Stored items from a collection:
******
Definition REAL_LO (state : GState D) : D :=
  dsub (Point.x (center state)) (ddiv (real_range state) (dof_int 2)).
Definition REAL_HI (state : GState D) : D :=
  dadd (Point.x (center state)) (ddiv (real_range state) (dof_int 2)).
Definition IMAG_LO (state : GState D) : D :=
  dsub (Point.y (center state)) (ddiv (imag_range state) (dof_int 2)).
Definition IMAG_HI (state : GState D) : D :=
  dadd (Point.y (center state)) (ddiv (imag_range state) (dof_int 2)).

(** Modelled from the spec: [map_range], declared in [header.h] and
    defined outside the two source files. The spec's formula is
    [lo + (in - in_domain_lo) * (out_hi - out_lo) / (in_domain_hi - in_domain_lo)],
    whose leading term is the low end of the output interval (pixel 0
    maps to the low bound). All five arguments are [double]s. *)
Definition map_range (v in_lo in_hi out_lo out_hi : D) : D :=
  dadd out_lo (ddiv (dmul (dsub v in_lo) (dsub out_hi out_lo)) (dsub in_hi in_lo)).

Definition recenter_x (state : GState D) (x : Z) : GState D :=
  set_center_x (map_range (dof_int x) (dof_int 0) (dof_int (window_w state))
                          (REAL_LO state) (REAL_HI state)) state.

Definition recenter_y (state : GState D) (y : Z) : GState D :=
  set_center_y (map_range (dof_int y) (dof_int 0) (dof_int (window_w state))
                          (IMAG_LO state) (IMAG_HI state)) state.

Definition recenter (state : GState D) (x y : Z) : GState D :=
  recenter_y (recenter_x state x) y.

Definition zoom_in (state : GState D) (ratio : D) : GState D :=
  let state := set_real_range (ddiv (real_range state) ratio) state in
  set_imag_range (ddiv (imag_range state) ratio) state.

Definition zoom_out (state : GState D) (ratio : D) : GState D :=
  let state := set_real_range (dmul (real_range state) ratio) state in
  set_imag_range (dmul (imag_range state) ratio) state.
******
Retype all of the lines shown above, keeping each one exact.

Definition REAL_LO (state : GState D) : D :=
  dsub (Point.x (center state)) (ddiv (real_range state) (dof_int 2)).
Definition REAL_HI (state : GState D) : D :=
  dadd (Point.x (center state)) (ddiv (real_range state) (dof_int 2)).
Definition IMAG_LO (state : GState D) : D :=
  dsub (Point.y (center state)) (ddiv (imag_range state) (dof_int 2)).
Definition IMAG_HI (state : GState D) : D :=
  dadd (Point.y (center state)) (ddiv (imag_range state) (dof_int 2)).

(** Modelled from the spec: [map_range], declared in [header.h] and
    defined outside the two source files. The spec's formula is
    [lo + (in - in_domain_lo) * (out_hi - out_lo) / (in_domain_hi - in_domain_lo)],
    whose leading term is the low end of the output interval (pixel 0
    maps to the low bound). All five arguments are [double]s. *)
Definition map_range (v in_lo in_hi out_lo out_hi : D) : D :=
  dadd out_lo (ddiv (dmul (dsub v in_lo) (dsub out_hi out_lo)) (dsub in_hi in_lo)).

Definition recenter_x (state : GState D) (x : Z) : GState D :=
  set_center_x (map_range (dof_int x) (dof_int 0) (dof_int (window_w state))
                          (REAL_LO state) (REAL_HI state)) state.

Definition recenter_y (state : GState D) (y : Z) : GState D :=
  set_center_y (map_range (dof_int y) (dof_int 0) (dof_int (window_w state))
                          (IMAG_LO state) (IMAG_HI state)) state.

Definition recenter (state : GState D) (x y : Z) : GState D :=
  recenter_y (recenter_x state x) y.

Definition zoom_in (state : GState D) (ratio : D) : GState D :=
  let state := set_real_range (ddiv (real_range state) ratio) state in
  set_imag_range (ddiv (imag_range state) ratio) state.

Definition zoom_out (state : GState D) (ratio : D) : GState D :=
  let state := set_real_range (dmul (real_range state) ratio) state in
  set_imag_range (dmul (imag_range state) ratio) state.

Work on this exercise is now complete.